Heute stehen für die Landtechnik rund 400 internationale (ISO) und 100 Europäische (EN) Normen zur Verfügung, die insbesondere die Bereiche Schnittstellen, Arbeits- und Umweltsicherheit abdecken, zur Verfügung. Die Herausforderung für die ca. 82 landtechnischen Normungsgremien bei ISO, CEN und NLA besteht damit darin, das vorhandene Normenwerk ständig aktuell zu halten und gleichzeitig den neuen Normungsbedarf aufzugreifen. Der Aktualisierungsbedarf steht im Zusammenhang mit der zunehmenden Komplexität von Landmaschinen und Traktoren sowie den steigenden gesellschaftlichen Anforderungen in puncto Arbeits- und insbesondere Umweltsicherheit. Der zusätzliche Normungsbedarf resultiert vor allem aus der „Digitalisierung“ der Landwirtschaft. War unter dem Begriff „Systembetrachtung“ [2] insbesondere die funktionale Einheit von Traktor und Gerät zu verstehen, muss heute das „System“ viel weitergehender verstanden werden (Bild 3 und 4). Neben den bisherigen Schnittstellen Traktor/Maschine-Gerät/Maschine-Farmmanagement müssen herstellerübergreifende Lösungen für „Cloud“- und „Cloud-to-Cloud“-Kommunikation geschaffen werden, um den bisherigen Anspruch, dem Anwender/Kunden die freie Wahl zwischen Anbietern zu ermöglichen, aufrecht erhalten zu können. Daraus resultiert auch, dass weitere Anbieter von digitalen Produkten und Dienstleister in die Arbeiten eingebunden und Fragen z. B. in den Bereichen Datenhoheit & -sicherheit, „Cyber security“ bis hin zur Anwendung von künstlicher Intelligenz in der Landwirtschaft beantwortet werden müssen. Die Vorreiterrolle der Landtechnik bei der Digitalisierung erfordert auch in diesen Bereichen eigene und vor allem schnelle Antworten.

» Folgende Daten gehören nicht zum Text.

(* ===== verification/CompilerTypes.v ===== *)
(** * Policy definitions and their validation

    Models src/internal/policy/compiler/schema.go and validation.go: JSON policy
    definitions as [encoding/json] decodes them, and the validator that the policy compiler
    runs first. Decoded conditions hold no Go integers, only floats, so the branches of
    type switches on [int] and [int64] do not arise. *)

From Stdlib Require Import ZArith Lia SpecFloat Ascii.
From stdpp Require Import base list sets strings numbers.
From S2P Require Import Prelude Json GoText.

(** ** Definitions *)

Record DefaultsConfig : Type := mkDefaults {
  DefAction : string;
  RateLimit : Z
}.

(** [Enabled] is a pointer; a missing [conditions] member is the nil map, here empty. *)
Record RuleDefinition : Type := mkRule {
  RuleID : string;
  RuleKind : string;
  Priority : Z;
  Enabled : option bool;
  Conditions : jobject;
  RuleAction : string;
  Message : string
}.

Record PolicyDefinition : Type := mkPolicy {
  Schema : string;
  Version : string;
  PolicyName : string;
  Description : string;
  Rules : list RuleDefinition;
  Defaults : DefaultsConfig
}.

Definition IsEnabled (r : RuleDefinition) : bool := default true (Enabled r).

(** [RuleType] and [Action] are string types. *)
Definition RuleTypeCapability : string := "capability".
Definition RuleTypeBlocklist : string := "blocklist".
Definition RuleTypeRateLimit : string := "rate_limit".
Definition RuleTypeCustom : string := "custom".
Definition ActionDeny : string := "deny".

(** [Operator]: the known ones, by their text. *)
Inductive Operator : Type :=
| OpEquals | OpNotEquals | OpGreaterThan | OpGreaterEq | OpLessThan | OpLessEq
| OpContains | OpStartsWith | OpEndsWith | OpMatches | OpIn | OpNotIn.

Definition operators : list (string * Operator) :=
  [("eq", OpEquals); ("ne", OpNotEquals); ("gt", OpGreaterThan); ("gte", OpGreaterEq);
   ("lt", OpLessThan); ("lte", OpLessEq); ("contains", OpContains);
   ("startswith", OpStartsWith); ("endswith", OpEndsWith); ("matches", OpMatches);
   ("in", OpIn); ("not_in", OpNotIn)].

(** ** Validation *)

Definition is_letter (a : ascii) : bool := in_range 97 122 a || in_range 65 90 a.
Definition is_digit (a : ascii) : bool := in_range 48 57 a.

Fixpoint all_chars (p : ascii -> bool) (s : string) : bool :=
  match s with "" => true | String a s => p a && all_chars p s end.

(** The pattern [^[a-zA-Z][a-zA-Z0-9_-]*$]. *)
Definition isValidIdentifier (s : string) : bool :=
  match s with
  | "" => false
  | String a s =>
      is_letter a
      && all_chars (fun a => is_letter a || is_digit a || bool_decide (a = "_"%char)
                             || bool_decide (a = "-"%char)) s
  end.

Definition isValidOperator (op : string) : bool := bool_decide (is_Some (obj_get operators op)).

Definition validateCapabilityRule (conds : jobject) : result string unit :=
  match obj_get conds "tool" with
  | None => Err "capability rule requires 'tool' condition"
  | Some (JStr _) =>
      match obj_get conds "requires_capability" with
      | None => Err "capability rule requires 'requires_capability' condition"
      | Some (JStr _) => Ok tt
      | Some _ => Err "'requires_capability' must be a string"
      end
  | Some _ => Err "'tool' must be a string"
  end.

Fixpoint validate_strings (i : nat) (l : list jvalue) : result string unit :=
  match l with
  | [] => Ok tt
  | JStr _ :: l => validate_strings (S i) l
  | _ :: _ => Err ("'values[" +:+ itoa (Z.of_nat i) +:+ "]' must be a string")
  end.

Definition validateBlocklistRule (conds : jobject) : result string unit :=
  match obj_get conds "match_type" with
  | None => Err "blocklist rule requires 'match_type' condition"
  | Some (JStr mt) =>
      if negb (bool_decide (mt ∈ ["tool"; "agent"; "did"]))
      then Err "'match_type' must be one of: tool, agent, did"
      else
        match obj_get conds "values" with
        | None => Err "blocklist rule requires 'values' condition"
        | Some (JArr []) => Err "'values' must not be empty"
        | Some (JArr l) => validate_strings 0 l
        | Some _ => Err "'values' must be an array"
        end
  | Some _ => Err "'match_type' must be a string"
  end.

Definition float_zero : float64 := S754_zero false.

Definition validateRateLimitRule (conds : jobject) : result string unit :=
  match obj_get conds "limit" with
  | None => Err "rate_limit rule requires 'limit' condition"
  | Some (JNum l) =>
      if SFleb l float_zero then Err "'limit' must be positive"
      else
        match obj_get conds "window" with
        | None => Ok tt
        | Some (JStr w) =>
            if bool_decide (w ∈ ["session"; "minute"; "hour"]) then Ok tt
            else Err "'window' must be one of: session, minute, hour"
        | Some _ => Err "'window' must be a string"
        end
  | Some _ => Err "'limit' must be a number"
  end.

(** The loops over ['all'] and ['any']. *)
Definition validate_items (rec : jvalue -> result string unit) (what : string)
    : nat -> list jvalue -> result string unit :=
  fix loop (i : nat) (l : list jvalue) : result string unit :=
    match l with
    | [] => Ok tt
    | item :: l =>
        let place := what +:+ "[" +:+ itoa (Z.of_nat i) +:+ "]" in
        match item with
        | JObj _ =>
            match rec item with
            | Ok _ => loop (S i) l
            | Err e => Err (place +:+ ": " +:+ e)
            end
        | _ => Err ("'" +:+ place +:+ "' must be an object")
        end
    end.

Definition validate_array (rec : jvalue -> result string unit) (what : string) (v : jvalue)
    : result string unit :=
  match v with
  | JArr l => validate_items rec what 0 l
  | _ => Err ("'" +:+ what +:+ "' must be an array")
  end.

Definition validate_field (m : jobject) : result string unit :=
  match obj_get m "field" with
  | None => Ok tt
  | Some (JStr _) =>
      match obj_get m "op" with
      | None => Ok tt
      | Some (JStr op) =>
          if isValidOperator op then Ok tt else Err ("invalid operator: " +:+ op)
      | Some _ => Err "'op' must be a string"
      end
  | Some _ => Err "'field' must be a string"
  end.

(** The argument is the object of an expression; callers check that it is one. *)
Fixpoint validateExpression (expr : jvalue) : result string unit :=
  match expr with
  | JObj m =>
      _ ← on_key "all" (fun all => validate_array (fun v => validateExpression v) "all" all)
            (Ok tt) m;
      _ ← on_key "any" (fun any => validate_array (fun v => validateExpression v) "any" any)
            (Ok tt) m;
      _ ← on_key "not"
            (fun not =>
               match not with
               | JObj _ => wrap_err "not" (validateExpression not)
               | _ => Err "'not' must be an object"
               end) (Ok tt) m;
      validate_field m
  | _ => Err "expression must be an object"
  end.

Bild 3: Schnittstellen Traktor/Gerät [3]

Figure 3: Tractor implement interfaces [3]

Bild 4: Netzwerk eines landwirtschaftlichen Betriebes (Beispiel) [4]

Figure 4: Network of an agricultural operation (example) [4]

Erfolgsfaktoren der landtechnischen Normung

Die landtechnische Normung zeichnet sich – von Anfang an bis heute – insbesondere durch zwei Merkmale aus.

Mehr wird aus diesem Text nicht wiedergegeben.